De qualquer modo, o substitutivo, em vez de avançar, torna-se mais perigoso. Manter a estabilidade e viabilizar a contratação temporária implicará quebra constante na continuidade de serviços, para os quais o envolvimento, o conhecimento técnico e a qualificação são essenciais. Esses trabalhadores serão descartados após um período (de até dez anos) e dificilmente encontrarão recolocação no “mercado”, pois sob a lógica da competição e da exclusão constante, estarão certamente em flagrante defasagem em relação aos demais profissionais de sua área de atuação.
A estabilidade, assim como a certeza da contratação a prazo indeterminado, essência da noção de carreira pública, é também elemento capaz de dificultar/ combater a corrupção. Garante a independência e mesmo a possibilidade de denúncias como aquela promovida por Luiz Ricardo Miranda à CPI. Se Luiz Ricardo não fosse estável, talvez tivesse calado. Esse direito interessa à sociedade, na medida em que viabiliza uma atuação técnica, segura e protegida contra pressões internas ou externas. Ou seja, garante um serviço público de qualidade para todos nós.

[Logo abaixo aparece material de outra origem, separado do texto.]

(** A post-write sync changes what the state records, and nothing else. *)
Lemma sync_ok (c : cached) :
  st_wf (disk (ca_inner c)) →
  ∃ s i, sync_after_write c = (Ok (), set_state s (set_inner i c)) ∧ same_disk (ca_inner c) i ∧
    cs_warmed s = cs_warmed (ca_state c) ∧
    (cs_poisoned (ca_state c) = None → cs_poisoned s = None).
Proof using Type*.
  intros Hwf. unfold sync_after_write. destruct (ca_now_ok c Hwf) as (t & i & Hnow & Hs & Hwf').
  step Hnow. pure_step. destruct (get_cached _ _ _) as [[m tag]|].
  - destruct (observe_ok m (set_inner i c) Hwf') as (t' & i' & Ho & Hs' & _).
    eexists _, i'. split; [exact Ho|]. split; [by eapply same_disk_trans|done].
  - exists (ca_state c), i. by split.
Qed.

(** ** Warming *)

Section warm.
Context (room : N) (V : gmap string bytes) (m : Manifest) (etag : string).
Context (logs : list (string * list row)) (files : list File) (h : HookState).
Abbreviation L := (bt_iter V).

(** The core while the mirror warms: reads leave the objects as they are. *)
Record core (i : writer) : Prop := {
  co_sound : sound room V i;
  co_at : holds_at prefix epoch session K U room V i m etag logs files;
  co_buffer : ox_wal_buffer i = [];
  co_hooks : ox_hooks i = h;
}.

Lemma core_io i io :
  core i → io_ok prefix epoch session K U (ox_wal_seq i) (ox_sst_seq i) m etag logs files io →
  core (set_io io i).
Proof using All.
  intros [Hs Hat Hb Hh] Hio. split; [|by destruct Hat|done..].
  apply sound_io; [done..|]. by eapply holds_io.
Qed.

Lemma core_disk i i' : core i → same_disk i i' → core i'.
Proof using All.
  intros Hc (w & -> & Hwf & Ho). apply core_io; [done|]. pose proof Hc as [_ [Hio _ _ _ _ _ _] _ _].
  unfold disk in *. destruct (ox_io i) as [[w0 c] k]. by eapply io_same.
Qed.

Lemma core_wf i : core i → st_wf (disk i).
Proof using All. intros [_ [[_ [Hwf _] _ _ _ _] _ _ _ _ _ _] _ _]. exact Hwf. Qed.

(** *** Filling *)

Lemma fill_rows cursor l applied (c : cached) :
  quiet (ca_mirror c) → (∀ kv, kv ∈ l → cursor ≠ Some kv.1) →
  ∃ m', fill_page cursor (to_kv <$> l) applied c = (Ok (applied + N.of_nat (length l))%N,
      set_mirror m' (set_state (set_scanned (cs_scanned_keys (ca_state c) ∪ list_to_set l.*1) (ca_state c)) c)) ∧
    map m' = insert_all l (map (ca_mirror c)) ∧ quiet m'.
Proof using All.
  revert applied c. induction l as [|[k v] l IH]; intros applied c Hq Hl.
  { exists (ca_mirror c). split; [|done]. cbn. rewrite (right_id_L ∅ (∪)), N.add_0_r.
    by destruct c as [? ? []]. }
  cbn [fmap list_fmap fill_page to_kv key value fst snd].
  rewrite bool_decide_eq_false_2 by (apply (Hl (k, v)); by left).
  unfold scan_key, on_state. pure_step.
  set (c1 := set_state _ c).
  destruct (mirror_put_ok k v c1 Hq) as (m1 & Hp & Hm1 & Hq1). step Hp.
  destruct (IH (applied + 1)%N (set_mirror m1 c1) Hq1) as (m' & Hf & Hm' & Hq').
  { intros kv Hkv. apply Hl. by right. }
  exists m'. rewrite Hf. split; [|split; [|done]].
  - f_equal; [f_equal; cbn [length]; lia|]. unfold c1. cbn. unfold set_mirror, set_state, set_scanned, set_warm.
    cbn. do 2 f_equal. set_solver.
  - rewrite Hm'. cbn [set_mirror ca_mirror]. by rewrite Hm1.
Qed.
(** *** The logs over the scan *)

(** What the mirror and the scan know of a map. *)
Definition knows (M : gmap string bytes) (c : cached) : Prop :=
  quiet (ca_mirror c) ∧ cs_scanned_keys (ca_state c) = dom M ∧ M ⊆ map (ca_mirror c).

(** A step on the mirror and on what the scan saw; [c'] has the core of [c]. *)
Definition beside (c c' : cached) : Prop :=
  ca_inner c' = ca_inner c ∧ cs_warmed (ca_state c') = cs_warmed (ca_state c) ∧
  cs_warm_cursor (ca_state c') = cs_warm_cursor (ca_state c) ∧
  cs_poisoned (ca_state c') = cs_poisoned (ca_state c).

Lemma overlay_rows_ok rows M (c : cached) :
  knows M c →
  ∃ c', overlay_rows rows c = (Ok (), c') ∧ knows (apply_live rows M) c' ∧ beside c c'.
Proof using All.
  revert M c. induction rows as [|[k [v|]] rows IH]; intros M c (Hq & Hs & Hsub); [by exists c|..];
    cbn [overlay_rows].
  - destruct (mirror_put_ok k v c Hq) as (m1 & Hp & Hm1 & Hq1). step Hp.
    unfold scan_key, on_state. pure_step. set (c1 := set_state _ _).
    destruct (IH (<[k := v]> M) c1) as (c' & Ho & Hk & Hb); [|by exists c'].
    split; [done|]. unfold c1. cbn. rewrite Hs, dom_insert_L. split; [done|]. rewrite Hm1.
    by apply insert_mono.
  - destruct (mirror_delete_ok k c Hq) as (b & m1 & Hp & Hm1 & Hq1). step Hp.
    unfold on_state. pure_step. set (c1 := set_state _ _).
    destruct (IH (base.delete k M) c1) as (c' & Ho & Hk & Hb); [|by exists c'].
    split; [done|]. unfold c1. cbn. rewrite Hs, dom_delete_L. split; [done|]. rewrite Hm1.
    by apply delete_mono.
Qed.

Lemma get_wal_ok l (c : cached) :
  core (ca_inner c) → l ∈ logs →
  ∃ i, get_wal l.1 c = (Ok (Some l.2), set_inner i c) ∧ core i.
Proof using All.
  intros Hc Hl. pose proof Hc as [_ [Hio _ _ _ _ _ _] _ _]. pose proof Hio as [Hd [Hwf _] _ _ _ _].
  destruct (listed_log _ _ _ _ _ _ _ _ _ Hd l Hl) as (Hu & (tag & Ho) & _).
  destruct (st_get_law l.1 (disk (ca_inner c)) Hwf (st_known _ _ Hwf (mk_is_Some _ _ Ho))) as (r & w & Hg & Ho' & Hwf' & Hr).
  unfold disk in Hr. rewrite Ho in Hr. destruct Hr as [ver ->].
  exists (set_disk w (ca_inner c)). split; [|eapply core_disk; [done|by exists w]].
  unfold get_wal, op_try. rewrite (on_inner_eq _ _ _ _ (on_io_disk _ _ _ _ Hg)). cbn [go_bytes].
  rewrite decode_wal_frames by by apply (use_ops_ok prefix K U). done.
Qed.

A possibilidade de reduzir jornada e salário, esse absurdo já presente no ordenamento jurídico (lei 14.020) para o setor privado, é outro dos aspectos perversos da PEC 32. A irredutibilidade de salário não é garantia fundamental por acaso. O salário é a condição para sobreviver e reduzi-lo significa impor a quem vive do trabalho a perda de condição material de existência. No limite, implica privações, dívidas. E tudo isso em uma realidade na qual as servidoras e servidores estão há anos sem reposição salarial.
A proposta ainda limita ou exclui vários direitos fundamentais. Ora, quanto mais frágeis forem as servidoras e servidores, mais suscetível às forças econômicas e político-partidárias será o Estado. Quanto mais precário for o serviço público, mais excluídas das possibilidades de vida digna estarão as pessoas que dele dependem para ter acesso à saúde, educação, moradia, justiça. E quanto mais excluídas elas estiverem, mais frágil será a sociedade, maiores serão os problemas do nosso cotidiano. Eis porque a PEC 32 constitui um grave problema para a nossa soberania, para um projeto de nação e de sociabilidade saudável, que inclua em vez de produzir miséria e exclusão.
Não há substitutivo que dê conta. Alterar palavras ou minimizar alguns de seus tantos danos não irá alterar o caráter nocivo de mais essa proposta de descostura constitucional.
É preciso dizer não à PEC 32!
Valdete Souto Severo é doutora em Direito do Trabalho pela USP/SP, juíza do trabalho no Tribunal Regional do Trabalho da Quarta Região, professora de Direito e Processo do Trabalho da UFRGS e escritora.